Effect of electroacupuncture on expression of autophagy-related proteins in nucleus pulposus of cervical spondylosis rabbits.

Objective: To observe the effects of electroacupuncture (EA) on the morphological changes of intervertebral disc tissues, apoptosis of nucleus pulposus cells, and the protein expression of Unc-51 like autophagy-activated kinase 1 (ULK1), homologous series of yeast Atg6 (Beclin1), and light chain protease complication 3 type (LC3) in nucleus pulposus tissue of cervical spondylosis rabbits, so as to explore the role of cellular autophagy in EA treatment of cervical spondylosis.

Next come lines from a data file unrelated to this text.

Definition invalid_mode {A : Type} (r : result A) : Prop :=
  match r with
  | Ok _ => False
  | Raise e => wrong_space e
  end.

(** The identity operation: identity rotation, no translation, ferromagnetic. *)
Definition identity_op : SymmOp :=
  mkSymmOp (mkVec3 (mkVec3 1 0 0) (mkVec3 0 1 0) (mkVec3 0 0 1))%Z zeros3 true.

Section Statements.

Context {collab : Collaborators}.

(** The spin channel [rotate] gives to the wavefunction it returns. *)
Definition rotated_spin (w : WaveFunction) (s : SymmOp) : Z :=
  if is_fm s then spin w else ((spin w + 1) mod 2)%Z.

(** Some component of the translation exceeds 1e-8 in absolute value. *)
Definition exceeds_tolerance (t : vec3 R) : Prop :=
  (1e-8 < Rabs (v1 t) \/ 1e-8 < Rabs (v2 t) \/ 1e-8 < Rabs (v3 t))%R.

(** [rotate] returns a wavefunction that stands on the sphere
    [self.gsphere.rotate(symmop)] gives, and whose coefficients are those of
    [w], each multiplied by the phase of its own vector of that sphere, with
    the k-point of that sphere. *)
Definition rotates_with_phases (w : WaveFunction) (s : SymmOp) : Prop :=
  let rot_gsphere := gsphere_rotate (gsphere w) s in
  exists w', rotate w s = Ok w' /\
    gsphere w' = rot_gsphere /\
    forall isp ig, (Z.of_nat isp < nspinor w)%Z -> ig < npw w ->
      coeff (ug w') isp ig =
      Cmul (coeff (ug w) isp ig)
           (unit_phase (dot3 (vadd_ZR (nth ig (gvecs rot_gsphere) (mkVec3 0 0 0)%Z)
                                      (frac_coords (kpoint rot_gsphere)))
                             (tau s))).

End Statements.

(** ** Sample collaborators and objects *)

Module Sample.

Definition rot_vec_Z (m : vec3 (vec3 Z)) (g : vec3 Z) : vec3 Z :=
  let row r := (v1 r * v1 g + v2 r * v2 g + v3 r * v3 g)%Z in
  mkVec3 (row (v1 m)) (row (v2 m)) (row (v3 m)).

Definition rot_vec_R (m : vec3 (vec3 Z)) (k : vec3 R) : vec3 R :=
  let row r := (IZR (v1 r) * v1 k + IZR (v2 r) * v2 k + IZR (v3 r) * v3 k)%R in
  mkVec3 (row (v1 m)) (row (v2 m)) (row (v3 m)).

(** A sphere that rotates by applying the integer matrix to every G-vector
    and to the k-point. *)
Definition matrix_rotate (g : GSphere) (s : SymmOp) : GSphere :=
  mkGSphere (ecut g)
            (mkKpoint (rot_vec_R (rot_g s) (frac_coords (kpoint g))))
            (map (rot_vec_Z (rot_g s)) (gvecs g)).

(** A one-cell mesh whose transforms leave the array as it is. *)
#[export] Instance demo : Collaborators := {|
  Mesh3D := unit;
  gsphere_rotate := matrix_rotate;
  gsphere_rotate_len := fun g s => length_map (rot_vec_Z (rot_g s)) (gvecs g);
  tofftmesh := fun _ _ u => u;
  fft_g2r := fun _ u => u;
  integrate := fun _ d => RtoC (Rsum (data d));
  dv := fun _ => 1%R;
  junk := fun _ => C0
|}.

Definition imat : vec3 (vec3 Z) := rot_g identity_op.

(** Two G-vectors at the Gamma point. *)
Definition g0 : GSphere :=
  mkGSphere 1 (mkKpoint zeros3) [mkVec3 0 0 0; mkVec3 1 0 0]%Z.

(** Coefficients [[1, 2j]], of shape (1, 2). *)
Definition u0 : ndarray C := mk_ndarray [1; 2] [mkC 1 0; mkC 0 2].

(** Another array of shape (1, 2), and one of shape (1, 3). *)
Definition u1 : ndarray C := mk_ndarray [1; 2] [mkC 3 0; mkC 0 1].
Definition u_bad : ndarray C := mk_ndarray [1; 3] [C1; C1; C1].

(** The wavefunction [PWWaveFunction(1, 0, 0, g0, u0)], without and with a
    mesh and a cached [ur]. *)
Definition w0 : WaveFunction := mkWave 1 0 0 g0 u0 None None.
Definition w0_cached : WaveFunction := mkWave 1 0 0 g0 u0 (Some u0) (Some tt).

(** A two-spinor wavefunction on the same sphere. *)
Definition w_spinor : WaveFunction :=
  mkWave 2 0 0 g0 (mk_ndarray [2; 2] [C1; C0; C0; C1]) None None.

(** Operations: a translation by a quarter along the first axis, ferromagnetic
    and not, and a translation below numpy's absolute tolerance. *)
Definition op_quarter : SymmOp := mkSymmOp imat (mkVec3 (1/4) 0 0)%R true.
Definition op_afm : SymmOp := mkSymmOp imat (mkVec3 (1/4) 0 0)%R false.
Definition op_tiny : SymmOp := mkSymmOp imat (mkVec3 1e-9 0 0)%R true.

Methods: A total of 24 New Zealand white rabbits were randomly divided into blank, model and EA groups, with 8 rabbits in each group. In the EA group, both sides of the cervical (C)3-C6 "Jiaji" (EX-B2) were stimulated by EA (2 Hz/100 Hz, 1 mA) for 25 min, once daily for 5 days in a course, with a 2-day interval between courses, totaling 4 treatment courses. X-ray was used to assess cervical spine radiographic changes and evaluate radiographic scores；transmission electron microscopy was used to observe ultrastructural changes in nucleus pulposus cells；HE staining was used to observe morphological changes of intervertebral disc tissues and conduct pathological scoring；TUNEL staining was used to observe apoptosis rate of nucleus pulposus cells；Western blot was performed to detect protein expression levels of ULK1, Beclin1, and LC3 in nucleus pulposus tissue.

Results: Compared with the blank group, rabbits in the model group showed significantly higher cervical spine radiographic scores (P<0.01), higher pathological scores of intervertebral disc tissues (P<0.05), increased apoptosis rate of nucleus pulposus cells (P<0.01), and decreased expression levels of ULK1, Beclin1, and LC3Ⅱ proteins in nucleus pulposus tissue (P<0.05). Compared with the model group, the EA group showed significantly lower pathological scores of intervertebral discs (P<0.05), lower apoptosis rate of nucleus pulposus cells (P<0.01), and higher protein expression levels of ULK1, Beclin1, and LC3Ⅱ in nucleus pulposus tissue (P<0.01). Rabbits in the blank control group exhibited generally normal organelle structures in nucleus pulposus tissues with few autophagic vacuoles, indicative of early stages of autophagy；while those in the model group showed disrupted organelle structures with cytoplasmic condensation and those in the EA group exhibited autophagosomes with double-membrane structures in nucleus pulposus tissues.

Conclusions: EA promotes the expression of ULK1, Beclin1, and LC3Ⅱ proteins in nucleus pulposus tissues, reduces apoptosis of nucleus pulposus cells, and improves intervertebral disc degeneration.